Greenwich Park formerly a hunting park in Greenwich is one of the largest green spaces in south-east London. One of the Royal Parks of London, it is the first to be enclosed (in 1433), covering 74 hectares (180 acres), beingpart of the Greenwich World Heritage Site. It offers fine views over the River Thames, the Isle of Dogs as well as the City of London. The park is open from 06:00 for visitors (and 07:00 for traffic) all year round and it closed at dusk.
At the lower level of the park you can find a popular children’s playground (north-east corner) and a wonderful boating lake. There is also a herb garden (close to the entrance of Greenwich’s town centre).
On the upper level, you’ll find an extensive flower garden complete with a large duck pond a cricket ,pitch, a rose garden, lots of 17th century chestnut trees with swirling trunks, a bandstand, tennis courts, Roman artefacts, the famous, ancient oak tree (also known as the ‘Queens Oak’, associated with Queen Elizabeth I) and even some wild deer in an enclosure.

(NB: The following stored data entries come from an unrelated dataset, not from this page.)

(* ===== verification/InventoryProps.v ===== *)
(** Inventory management: how the tables may change, whatever requests interleave
    ([vstep]), that every RPC stays within it ([handle_vstep]), and what holds in
    the states the service can reach. *)

From S2P Require Export InventoryHandler.
Local Open Scope Z_scope.

Section relation.
Context {X : External} {D : Dates} {P : Planner} {L : ExternalLaws}.
Variable loader : uuid -> option Config.

(** ** Rows *)

(** What holds of a stored asset. *)
Record asset_ok (r : AssetRow) : Prop := {
  ao_status : ar_Status r ∈ ["available"; "checked_out"; "under_repair"];
  ao_ownership : ar_OwnershipType r ∈ ["owned"; "rented"; "borrowed"];
  ao_category : exists cfg, loader (ar_TenantID r) = Some cfg
                            /\ is_Some (FindInventoryCategory cfg (ar_CategoryID r));
}.

(** What a check-in may write. *)
Definition report_ok (damaged : bool) (severity : option string) (cost : option Dec) : Prop :=
  (damaged = true -> exists s, severity = Some s /\ TrimSpace s <> "")
  /\ forall c, cost = Some c -> (0 <= dec_val c)%Qc.
(** What holds of a stored checkout: an open one has no report yet, and a report of
    damage names its severity. *)
Record checkout_ok (r : CheckoutRow) : Prop := {
  ko_open : cr_CheckedInAt r = None ->
    cr_ConditionIn r = None /\ cr_Notes r = None /\ cr_ReportDamage r = false
    /\ cr_DamageSeverity r = None /\ cr_DamageDescription r = None /\ cr_RepairCost r = None;
  ko_report : report_ok (cr_ReportDamage r) (cr_DamageSeverity r) (cr_RepairCost r);
}.

(** The columns no statement writes again. *)
Record same_asset (r r' : AssetRow) : Prop := {
  sa_id : ar_ID r' = ar_ID r;
  sa_tenant : ar_TenantID r' = ar_TenantID r;
  sa_code : ar_AssetCode r' = ar_AssetCode r;
  sa_category : ar_CategoryID r' = ar_CategoryID r;
}.
(** Nor is a checkout opened again. *)
Record same_checkout (r r' : CheckoutRow) : Prop := {
  sk_id : cr_ID r' = cr_ID r;
  sk_asset : cr_AssetID r' = cr_AssetID r;
  sk_tenant : cr_TenantID r' = cr_TenantID r;
  sk_out : cr_CheckedOutAt r' = cr_CheckedOutAt r;
  sk_to : cr_CheckedOutTo r' = cr_CheckedOutTo r;
  sk_in : is_Some (cr_CheckedInAt r) -> is_Some (cr_CheckedInAt r');
}.
#[export] Instance same_asset_preorder : PreOrder same_asset.
Proof. split; [by split|]. intros r1 r2 r3 [] []. split; congruence. Qed.
#[export] Instance same_checkout_preorder : PreOrder same_checkout.
Proof. split; [by split|]. intros r1 r2 r3 [] []. split; [congruence..|by auto]. Qed.

(** No tenant has an asset code twice: the UNIQUE constraint. *)
Definition codes_ok (d : DB) : Prop :=
  forall k1 k2 r1 r2, assets d !! k1 = Some r1 -> assets d !! k2 = Some r2 ->
    ar_TenantID r1 = ar_TenantID r2 -> ar_AssetCode r1 = ar_AssetCode r2 -> k1 = k2.
(** The asset of a checkout is its tenant's. *)
Definition asset_of (d : DB) (k : uuid) (r : CheckoutRow) : Prop :=
  exists a, assets d !! cr_AssetID r = Some a /\ ar_TenantID a = cr_TenantID r.
Definition fk_ok (d : DB) : Prop := map_Forall (asset_of d) (checkouts d).

(** ** Steps *)

Definition asset_chg (k : uuid) (o : option AssetRow) (r' : AssetRow) : Prop :=
  match o with
  | None => ar_ID r' = k /\ asset_ok r'
  | Some r => same_asset r r' /\ (asset_ok r -> asset_ok r')
  end.
Definition checkout_chg (k : uuid) (o : option CheckoutRow) (r' : CheckoutRow) : Prop :=
  match o with
  | None => cr_ID r' = k /\ checkout_ok r'
  | Some r => same_checkout r r' /\ (checkout_ok r -> checkout_ok r')
  end.

Record vstep (d d' : DB) : Prop := {
  vs_assets : table_step asset_chg (assets d) (assets d');
  vs_checkouts : table_step checkout_chg (checkouts d) (checkouts d');
  vs_codes : codes_ok d -> codes_ok d';
  vs_fk : fk_ok d -> fk_ok d';
}.
(** One asset can be lent to two people, and be available while one of them has it.
    The status is read by one statement and the checkout inserted by another, and
    neither this nor the schema asks whether there is an open checkout: while a
    request lends the only camera, another lends it too, both are answered with
    their checkout, and the asset has two open checkouts; the check-in that follows,
    alone, closes one of them and makes the asset available. *)
Theorem one_asset_lent_twice :
  exists (w w1 w2 : World St) (k1 k2 : uuid),
    inventory_reachable handler (w_st w) /\ rely (store_step (inventory_step handler)) w
    /\ ar_Status <$> (assets (store_db (w_st w)) !! 100%N) = Some "available"
    /\ w1 = (InventoryHandler.handle handler manager (check_out "20") w).2
    /\ is_ok (InventoryHandler.handle handler manager (check_out "20") w).1 = true
    /\ k1 <> k2 /\ open_at (store_db (w_st w1)) 100 k1 /\ open_at (store_db (w_st w1)) 100 k2
    /\ w2 = (InventoryHandler.handle handler manager (check_in false "") (world 900 (w_st w1))).2
    /\ ar_Status <$> (assets (store_db (w_st w2)) !! 100%N) = Some "available"
    /\ open_at (store_db (w_st w2)) 100 k2.
Proof.
  exists racing, lent_twice, returned_once, 500%N, 101%N.
  split; [exact (sequential_reachable _ _ (proj1 stocked_sequential))|].
  split; [exact racing_inventory_rely|]. split; [vm_refl|]. split; [reflexivity|].
  split; [vm_refl|]. split; [discriminate|].
  split; [exists (open_row 500 30 1700000000000000000); split; [vm_refl|by split]|].
  split; [exists (open_row 101 20 1700000000000000001); split; [vm_refl|by split]|].
  split; [reflexivity|]. split; [vm_refl|].
  exists (open_row 101 20 1700000000000000001). split; [vm_refl|by split].
Qed.

(** A failure between the statements: the checkout is stored and the asset is still
    available, the caller is told Internal. *)
Example half_checkout :
  (InventoryHandler.handle handler manager (check_out "20") (losing 4)).1
  = Err (mkStatus Internal "internal error")
  /\ checkouts (store_db (w_st (InventoryHandler.handle handler manager (check_out "20") (losing 4)).2))
       !! 101%N = Some (open_row 101 20 1700000000000000001)
  /\ ar_Status <$> (assets (store_db (w_st (InventoryHandler.handle handler manager
       (check_out "20") (losing 4)).2)) !! 100%N) = Some "available".
Proof. split; [vm_refl|]. split; vm_refl. Qed.

(** A code that is taken, and an ownership type that is not given, are answered
    Internal; a purchase date that does not parse is dropped. *)
Example taken_code_is_internal :
  (InventoryHandler.handle handler manager (add "CAM-1" "owned" "") stocked).1
  = Err (mkStatus Internal "internal error")
  /\ (InventoryHandler.handle handler manager (add "CAM-2" "" "") stocked).1
     = Err (mkStatus Internal "internal error").
Proof. split; vm_refl. Qed.
Example bad_date_is_dropped :
  ar_PurchaseDate <$> (assets (store_db (w_st (InventoryHandler.handle handler manager
    (add "CAM-2" "owned" "yesterday") stocked).2)) !! 101%N) = Some None.
Proof. vm_refl. Qed.

Lemma inventory_tables_ok_witness :
  ar_ID (asset_row "under_repair" 1700000000000000004) = 100%N
  /\ "under_repair" ∈ ["available"; "checked_out"; "under_repair"].
Proof.
  destruct (inventory_tables_ok handler _ (sequential_reachable _ _ (proj1 damaged_sequential)))
    as (_ & H & _).
  destruct (H 100%N _ damaged_row_there) as (H1 & H2 & _). split; [exact H1|exact H2].
Defined.

(** The damaged camera is still under repair after an attempt to lend it. *)
Lemma inventory_refines_desk_witness :
  exists row, assets (store_db (w_st (InventoryHandler.handle handler manager (check_out "20")
                (world 900 (w_st damaged))).2)) !! 100%N = Some row
              /\ ar_Status row = "under_repair".
Proof.
  pose proof damaged_row_there as Hrow. pose proof (proj1 damaged_sequential) as Hs.
  revert Hrow Hs. generalize (w_st damaged). intros s Hrow Hs.
  destruct (inventory_refines_desk handler s Hs) as [_ H].
  destruct (H manager (check_out "20") (world 900 s) eq_refl (inventory_world_quiet _ _)) as [_ H2].
  exact (H2 100%N _ Hrow eq_refl).
Defined.

(** Nothing is out: a check-in says so. *)
Lemma check_in_outcomes_witness :
  (Inventory.CheckInAsset 7 100 (mkCheckInInput "" "" false "" "" None) (world 900 (w_st stocked))).1
  = Err (ESent ErrNoActiveCheckout).
Proof.
  pose proof (sequential_reachable _ _ (proj1 stocked_sequential)) as Hr.
  assert (Hnone : checkouts (store_db (w_st stocked)) = ∅) by vm_refl.
  revert Hr Hnone. generalize (w_st stocked). intros s Hr Hnone.
  destruct (check_in_outcomes handler 7 100 (mkCheckInInput "" "" false "" "" None) (world 900 s) _ _
              Hr (inventory_world_quiet _ _) (surjective_pairing _)) as [[H _]|(c & H & _)]; [exact H|].
  simpl w_st in H. rewrite Hnone in H. discriminate H.
Defined.

End witnesses.
(* ===== verification/Document.v ===== *)
(** Documents (services/document): the records of models.go, the tables of
    migrations/document with the statements of db/queries.sql.go and the ones
    written in db/postgres.go (module [Queries]), the repository (module
    [Postgres]), and the service of service.go over an object store. *)

From S2P Require Export Interceptor Store.
Local Open Scope Z_scope.

(** ** Errors (errors.go) *)

Inductive DcErr :=
| ErrDocumentNotFound | ErrDocumentDeleted | ErrFolderNotFound | ErrVersionNotFound
| ErrUploadNotConfirmed | ErrStorageKeyConflict | ErrPresignFailed.

#[export] Instance DcErr_eq_dec : EqDecision DcErr.
Proof. solve_decision. Defined.

Definition DcErr_text (e : DcErr) : string :=
  match e with
  | ErrDocumentNotFound => "document: document not found"
  | ErrDocumentDeleted => "document: document has been deleted"
  | ErrFolderNotFound => "document: folder not found"
  | ErrVersionNotFound => "document: document version not found"
  | ErrUploadNotConfirmed => "document: upload has not been confirmed yet"
  | ErrStorageKeyConflict => "document: storage key already exists"
  | ErrPresignFailed => "document: failed to generate presigned URL"
  end.
(* ===== verification/DocumentCalls.v ===== *)
(** Documents: what the versioning calls do alone, whatever calls fail; a restored
    document whose next version can neither be kept from being overwritten nor be
    confirmed until it is restored again; and a concrete service on the reference libraries. *)

From S2P Require Export DocumentProps Logic.
Local Open Scope Z_scope.

Section calls.
Context {X : External} {U : SignedURLs}.
Variable s : Service.
Variable u : nat -> uuid.
Implicit Types st : St.

(** ** Reads *)

(** A document of the tenant that is not deleted. *)
Definition live_at (d : DB) (t i : uuid) (doc : Document) : Prop :=
  documents d !! i = Some doc /\ d_TenantID doc = t /\ d_DeletedAt doc = None.

Lemma wp_GetDocument t i (Q : result (error DcErr) Document -> St -> Prop) st :
  (forall e, Q (Err e) st) -> (forall doc, live_at (store_db st) t i doc -> Q (Ok doc) st) ->
  wp u (Document.GetDocument t i) Q st.
Proof.
  intros He HO. unfold Document.GetDocument, Postgres.GetDocument. wp_tac.
  apply wp_store_query; [by wp_tac|]. destruct (Queries.GetDocument _ _ _) as [row|] eqn:Hg; [|by wp_tac].
  apply get_row_Ok in Hg as [Hr Hl]. unfold Queries.live_document, Queries.document_of_tenant in Hl. bool_hyps.
  rewrite docFromDB_id. wp_tac. unfold not_deleted. destruct (d_DeletedAt row) eqn:Hd; [done|]. wp_tac.
  apply HO. split_and!; done.
Qed.
(** The object store: it may fail, or it answers from the state. *)
Lemma wp_store_call {A} fail (q : DB -> result pg_error A) (Q : result (error DcErr) A -> St -> Prop) st :
  (forall e, Q (Err e) st) -> (forall a, q (store_db st) = Ok a -> Q (Ok a) st) ->
  wp u (store_call s fail q) Q st.
Proof.
  intros He HO. unfold store_call. destruct (s_store s); wp_tac; [|done].
  apply wp_store_query; [done|]. destruct (q _) eqn:Hq; [by apply HO|done].
Qed.
Class PortLaws `{X : External} {Rest : Type} (P : Ports Rest) := {
  (** Seeders write the tenant schema, the store its saga table. *)
  seed_accounts_keeps : forall u t l, keeps u platform (SeedChartOfAccounts t l);
  open_period_keeps : forall u t y m, keeps u platform (OpenAccountingPeriod t y m);
  seed_budgets_keeps : forall u t l, keeps u platform (SeedBudgetTemplates t l);
  seed_expenses_keeps : forall u t l, keeps u platform (SeedExpenseCategories t l);
  publish_keeps : forall u e, keeps u platform (PublishTenantCreated e);
  email_keeps : forall u t a b c, keeps u platform (SendWelcomeEmail t a b c);
  hash_keeps : forall u p, keeps u platform (Hash p);
  create_keeps : forall u s, keeps u platform (SagaCreate s);
  update_keeps : forall u s, keeps u platform (SagaUpdate s);
  get_id_keeps : forall u i, keeps u platform (SagaGetByID i);
  get_email_keeps : forall u e, keeps u platform (SagaGetByEmail e);
  (** A compensating transaction that succeeds removed its record; one that
      fails touched at most the tenant it names. *)
  delete_tenant_law : forall u t s, wp u (DeleteTenant t) (fun r s' =>
    match r with
    | Ok _ => platform s' = tenant_deleted t (platform s)
    | Err _ => outside t (platform s) (platform s')
    end) s;
  delete_user_law : forall u t x s, wp u (DeleteUser t x) (fun r s' =>
    match r with
    | Ok _ => platform s' = set_users (delete x (users (platform s))) (platform s)
    | Err _ => outside t (platform s) (platform s')
    end) s;
  unbind_law : forall u t v s, wp u (UnbindVertical t v) (fun r s' =>
    match r with
    | Ok _ => platform s' = set_tenant_verticals (delete t (tenant_verticals (platform s))) (platform s)
    | Err _ => outside t (platform s) (platform s')
    end) s;
}.

#[global] Instance outside_equiv t : Equivalence (outside t).
Proof.
  unfold outside. split.
  - by intros d.
  - intros d d' (H1 & H2 & H3 & H4). split_and!; congruence.
  - intros d d' d'' (H1 & H2 & H3 & H4) (? & ? & ? & ?). split_and!; congruence.
Qed.

Lemma outside_deleted t d : outside t d (tenant_deleted t d).
Proof.
  unfold outside, tenant_deleted; simpl. split_and!; [|by apply map_filter_filter_l|done|done].
  apply map_eq. intros i. destruct (decide (i = t)) as [->|Hne]; [by rewrite !lookup_delete_eq|].
  by rewrite !lookup_delete_ne.
Qed.

(** Every user belongs to a tenant: the foreign key of the users table. *)
Definition users_have_tenants (d : Platform) : Prop :=
  forall i x, users d !! i = Some x -> is_Some (tenants d !! us_TenantID x).

Lemma other_tenants_all t d :
  users_have_tenants d -> tenants d !! t = None -> other_tenants t (users d) = users d.
Proof.
  intros Hfk Ht. apply map_filter_id. intros i x Hx He. apply Hfk in Hx as [y Hy].
  simpl in He. congruence.
Qed.

(** ** How far a saga got *)

Definition all_steps : list Step :=
  [StepCreateTenant; StepCreateUser; StepBindVertical; StepSeedChartOfAccounts;
   StepSeedBudgetTemplates; StepSeedExpenseCategories; StepOpenAccountingPeriod;
   StepPublishEvent; StepSendWelcomeEmail].

Definition tenant_for (req : RegisterRequest) (id : uuid) (t : TenantRow) : Prop :=
  tn_ID t = id /\ tn_Name t = rr_CompanyName req /\ tn_Plan t = rr_Plan req
  /\ tn_Status t = "active" /\ tn_CountryCode t = rr_Country req
  /\ tn_PrimaryCurrencyCode t = rr_PrimaryCurrency req.

Definition admin_for (req : RegisterRequest) (tenant id : uuid) (x : UserRow) : Prop :=
  us_ID x = id /\ us_TenantID x = tenant /\ us_Email x = rr_Email req /\ us_Status x = "active".

Definition binding_for (req : RegisterRequest) (tenant user : uuid) (b : TenantVerticalRow) : Prop :=
  tv_TenantID b = tenant /\ tv_VerticalID b = rr_VerticalID req /\ tv_RegisteredBy b = user.

Definition insert_opt {A} (i : uuid) (x : option A) (m : gmap uuid A) : gmap uuid A :=
  match x with Some x => <[i := x]> m | None => m end.

(** The platform [d] with the rows of a saga added. *)
Definition extended (d : Platform) (s : RegistrationSaga) (t : option TenantRow)
    (x : option UserRow) (b : option TenantVerticalRow) : Platform :=
  mkPlatform (insert_opt (sg_TenantID s) t (tenants d)) (insert_opt (sg_UserID s) x (users d))
    (insert_opt (sg_TenantID s) b (tenant_verticals d)) (vertical_definitions d).

Record rows_of (d : Platform) (s : RegistrationSaga) (t : option TenantRow) (x : option UserRow)
    (b : option TenantVerticalRow) : Prop := mkRowsOf {
  ro_tenant : forall r, t = Some r ->
    tenants d !! sg_TenantID s = None /\ tenant_verticals d !! sg_TenantID s = None
    /\ tenant_for (sg_Request s) (sg_TenantID s) r;
  ro_user : forall r, x = Some r ->
    users d !! sg_UserID s = None /\ admin_for (sg_Request s) (sg_TenantID s) (sg_UserID s) r;
  ro_binding : forall r, b = Some r ->
    binding_for (sg_Request s) (sg_TenantID s) (sg_UserID s) r;
}.

(** The first [k] steps are done, and the platform is [d] with their rows. *)
Definition progress (k : nat) (d : Platform) (s : RegistrationSaga) (d' : Platform) : Prop :=
  sg_CompletedSteps s = take k all_steps
  /\ exists t x b, d' = extended d s t x b /\ rows_of d s t x b
       /\ (is_Some t <-> 1 <= k)%nat /\ (is_Some x <-> 2 <= k)%nat /\ (is_Some b <-> 3 <= k)%nat.

(** How a saga that does not complete ends. *)
Definition rolled_back (d : Platform) (s : RegistrationSaga) (d' : Platform) : Prop :=
  sg_Status s = SagaCompensated /\ d' = d
  \/ sg_Status s = SagaCompensationFailed /\ sg_CompensationErrors s <> []
     /\ outside (sg_TenantID s) d d'.

Definition stopped (d : Platform) (s : RegistrationSaga) (d' : Platform) : Prop :=
  sg_Status s = SagaFailed /\ d' = d \/ rolled_back d s d'.

(** ** Rolling back *)

Section rollback.
Context {X : External} {Rest : Type} {P : Ports Rest} {L : PortLaws P}.
Variable u : nat -> uuid.

Lemma outside_delete_user t i d d' :
  outside t d d' -> users d !! i = None ->
  outside t d (set_users (delete i (users d')) d').
Proof.
  intros (H1 & H2 & H3 & H4) Hi. unfold outside; simpl. split_and!; [done| |done..].
  unfold other_tenants in *. rewrite map_filter_delete, H2. apply delete_id.
  apply map_lookup_filter_None_2. by left.
Qed.

Lemma outside_unbind t d d' :
  outside t d d' -> outside t d (set_tenant_verticals (delete t (tenant_verticals d')) d').
Proof.
  intros (H1 & H2 & H3 & H4). unfold outside; simpl. by rewrite delete_delete_eq.
Qed.

Lemma extended_outside d s t x b : rows_of d s t x b -> outside (sg_TenantID s) d (extended d s t x b).
Proof.
  intros [_ Hx _]. unfold outside, extended; simpl. split_and!; [| | |done].
  - destruct t; simpl; [apply delete_insert_eq|done].
  - destruct x as [r|]; simpl; [|done]. destruct (Hx r eq_refl) as (Hi & _ & Hr & _).
    unfold other_tenants. rewrite map_filter_insert_False; [|simpl; congruence].
    rewrite map_filter_delete. apply delete_id. apply map_lookup_filter_None_2. by left.
  - destruct b; simpl; [apply delete_insert_eq|done].
Qed.

(** What each compensating transaction gives back. *)
Lemma unbind_extended d s t x b :
  tenant_verticals d !! sg_TenantID s = None ->
  set_tenant_verticals (delete (sg_TenantID s) (tenant_verticals (extended d s t x b)))
    (extended d s t x b) = extended d s t x None.
Proof.
  intros Hn. unfold set_tenant_verticals, extended; simpl. f_equal.
  destruct b; simpl; [|by apply delete_id]. by apply delete_insert_id.
Qed.
Lemma delete_user_extended d s t x :
  users d !! sg_UserID s = None ->
  set_users (delete (sg_UserID s) (users (extended d s t x None))) (extended d s t x None)
  = extended d s t None None.
Proof.
  intros Hn. unfold set_users, extended; simpl. f_equal.
  destruct x; simpl; [|by apply delete_id]. by apply delete_insert_id.
Qed.
Lemma delete_tenant_extended d s t :
  users_have_tenants d -> tenants d !! sg_TenantID s = None ->
  tenant_deleted (sg_TenantID s) (extended d s t None None) = d.
Proof.
  intros Hfk Hn. unfold tenant_deleted, extended; simpl.
  rewrite (other_tenants_all _ d) by done. destruct d as [ts us tv vd]; simpl in *. f_equal.
  destruct t; simpl; [|by apply delete_id]. by apply delete_insert_id.
Qed.

(** While no transaction failed the platform is the one expected; after a
    failure only the saga's tenant is unaccounted for. *)
Definition undone (t : uuid) (d expected : Platform) (errs : list (string * error RErr))
    (d' : Platform) : Prop :=
  errs = [] /\ d' = expected \/ errs <> [] /\ outside t d d'.
(** Putting a date on an indefinite hold is refused. *)
Lemma SetRetention_indefinite ctx id h reason overwrite f r w :
  quiet w -> tenants (store_db (w_st w)) !! id = Some r ->
  isHoldableStatus (tn_Status r) = true ->
  tn_FreezeReason r = Some f -> f <> "" -> tn_HoldUntil r = None ->
  exists e, evals (Tenancy.SetTenantRetention s ctx id (Some h) reason overwrite) w (Err e) (w_st w)
    /\ existsb (errors_Is e) [ErrHoldNarrowsIndefinite; ErrHoldUntilInPast; ErrTenantHoldExists] = true.
Proof.
  intros Hw Hr Hst Hf Hne Hh. destruct (GetTenant_evals id r w Hw Hr) as (w1 & H1 & Hs1 & Hq1).
  destruct (evals_time (E:=error IamErr) w1 Hq1) as (now & w2 & H2 & Hs2 & Hq2).
  unfold Tenancy.SetTenantRetention, evals. rewrite (bind_wrap_Ok _ _ _ _ _ _ H1).
  cbn [t_Status TenancyPostgres.dbTenantToDomain]. rewrite Hst. cbn [negb].
  assert (Hp : (now ← time_now; mret (bool_decide (h <= now))) w1
               = (Ok (bool_decide (h <= now)) : result (error IamErr) bool, w2))
    by (by rewrite (bind_run _ _ _ _ _ H2)).
  rewrite (bind_run _ _ _ _ _ Hp).
  assert (Hheld : Tenancy.held_with_reason (TenancyPostgres.dbTenantToDomain r) = true).
  { unfold Tenancy.held_with_reason. cbn [t_FreezeReason TenancyPostgres.dbTenantToDomain]. rewrite Hf.
    by rewrite bool_decide_eq_false_2. }
  case_bool_decide; [|rewrite Hheld; destruct overwrite; cbn [andb negb];
                      cbn [t_HoldUntil TenancyPostgres.dbTenantToDomain]; rewrite ?Hh; cbn [andb]].
  all: eexists; split; [exists w2; split; [reflexivity|by rewrite Hs2, Hs1]|]; reflexivity.
Qed.
(* ===== verification/AuthProviders.v ===== *)
(** Login: the providers of pkg/auth (local.go, oidc.go) over the repository, the
    resolver that chooses between them (resolver.go), the rule on the tenant's
    status (tenant_status.go), and the store that decrypts a tenant's client
    secret (cmd/iam). *)

From S2P Require Export AuthTokens Passwords.
From S2P Require AccountPostgres.
Local Open Scope Z_scope.

(** Only an active tenant may log in. *)
Definition tenantStatusError (status : string) : option IamErr :=
  if decide (status = "active") then None
  else if decide (status = "suspended") then Some ErrTenantSuspended
  else Some ErrTenantInactive.

Section providers.
Context {X : External} {C : Primitives}.

Abbreviation Op := (M St (error IamErr)) (only parsing).

(** The identity provider: what the exchange of an authorization code answers,
    given the configuration, the code, the redirect URI and the verifier. *)
Variable Exchange : OIDCConfig -> string -> string -> string -> option OIDCClaims.
(** The key the secrets are encrypted under, and whether an OIDC provider is wired. *)
Variable oidcKey : list N.
Variable has_oidc : bool.

Definition result_of (u : UserRecord) (m : ProviderType) (isNew : bool) : AuthResult :=
  mkAuthResult (rec_ID u) (rec_TenantID u) (rec_Email u) (rec_DisplayName u) (rec_Roles u)
    (rec_Permissions u) m isNew zero_time.

(** The check both providers start with. *)
Definition check_tenant (tenantID : uuid) : Op unit :=
  status ← wrap "auth: check tenant: %w" (AccountPostgres.GetTenantStatus tenantID);
  match tenantStatusError status with Some e => mthrow (ESent e) | None => mret tt end.

(** ** Email and password *)

Definition local_Authenticate (req : AuthRequest) : Op AuthResult :=
  _ ← check_tenant (rq_TenantID req);
  found ← try (AccountPostgres.GetUserByEmail (rq_TenantID req) (rq_Email req));
  match found with
  | Err _ => mthrow (ESent ErrInvalidCredentials)
  | Ok user =>
    if decide (rec_Status user = "deactivated") then mthrow (ESent ErrAccountDeactivated)
    else if decide (rec_Status user = "invited") then mthrow (ESent ErrAccountInvited)
    else if decide (rec_PasswordHash user = "") then mthrow (ESent ErrInvalidCredentials)
    else if negb (VerifyPassword (rq_Password req) (rec_PasswordHash user))
    then mthrow (ESent ErrInvalidCredentials)
    else mret (result_of user ProviderLocal false)
  end.

(** ** OpenID Connect *)

Definition with_secret (secret : string) (c : OIDCConfig) : OIDCConfig :=
  mkOIDCConfig (oc_TenantID c) (oc_IssuerURL c) (oc_ClientID c) secret (oc_Scopes c) (oc_EmailClaim c)
    (oc_DisplayNameClaim c) (oc_GroupsClaim c) (oc_AutoProvision c) (oc_DefaultRole c).

(** [decryptingOIDCStore.GetOIDCConfig] *)
Definition GetOIDCConfig (tenantID : uuid) : Op OIDCConfig :=
  cfg ← AccountPostgres.GetOIDCConfig tenantID;
  match Decrypt oidcKey (oc_ClientSecret cfg) with
  | None => mthrow (EText "iam: decrypt client secret for tenant %s: %w")
  | Some plaintext => mret (with_secret plaintext cfg)
  end.

Definition oidc_Authenticate (req : AuthRequest) : Op AuthResult :=
  _ ← check_tenant (rq_TenantID req);
  cfg ← map_err (fun _ => EWrap "%w: %v" (ESent ErrOIDCConfigMissing)) (GetOIDCConfig (rq_TenantID req));
  match Exchange cfg (rq_AuthorizationCode req) (rq_RedirectURI req) (rq_CodeVerifier req) with
  | None => mthrow (EWrap "%w: %v" (ESent ErrOIDCTokenExchange))
  | Some claims =>
    if decide (cl_Email claims = "")
    then mthrow (EWrap "%w: email claim is empty" (ESent ErrOIDCClaimMapping))
    else
    found ← try (AccountPostgres.GetUserByEmail (rq_TenantID req) (cl_Email claims));
    match found with
    | Err _ =>
      if negb (oc_AutoProvision cfg) then mthrow (ESent ErrInvalidCredentials)
      else let displayName := if decide (cl_DisplayName claims = "") then cl_Email claims
                              else cl_DisplayName claims in
           user ← wrap "auth: JIT provision user: %w"
             (AccountPostgres.CreateOIDCUser (rq_TenantID req) (cl_Email claims) displayName);
           mret (result_of user ProviderOIDC true)
    | Ok user =>
      if decide (rec_Status user = "deactivated") then mthrow (ESent ErrAccountDeactivated)
      else mret (result_of user ProviderOIDC false)
    end
  end.

(** ** The resolver *)

(** Any error of the configuration store means the local provider. *)
Definition Resolve (tenantID : uuid) : Op ProviderType :=
  if has_oidc
  then cfg ← try (E' := error IamErr) (GetOIDCConfig tenantID);
       mret (match cfg with Ok _ => ProviderOIDC | Err _ => ProviderLocal end)
  else mret ProviderLocal.

Definition Authenticate (req : AuthRequest) : Op AuthResult :=
  if negb (bool_decide (rq_AuthorizationCode req = "")) && has_oidc then oidc_Authenticate req
  else provider ← Resolve (rq_TenantID req);
       match provider with
       | ProviderOIDC => oidc_Authenticate req
       | ProviderLocal => local_Authenticate req
       end.

End providers.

Right behind the Observatory is the wonderful garden of the former Astronomer Royal, a peaceful and secluded place which is great for picnics and alsooften used for theater plays (Midsummer Night’s Dream, etc.). On the opposite side ( just south of the Wolfe statue) is the Park Café. There is another, smaller cafe by the north west gate.
It is possible to park in areas along the main roads when entering from Blackheath. Cycle routes cross the park (as do runners, dog-walkers, roller-bladers, etc.), but other road traffic (motor-cycles or cars) can only use the park road linking Blackheath and Greenwich at peak times on weekdays.
During the London 2012 Summer Olympics, Greenwich Park was the place for some of the Olympic events including equestrian and for the riding and running parts of the modern pentathlon.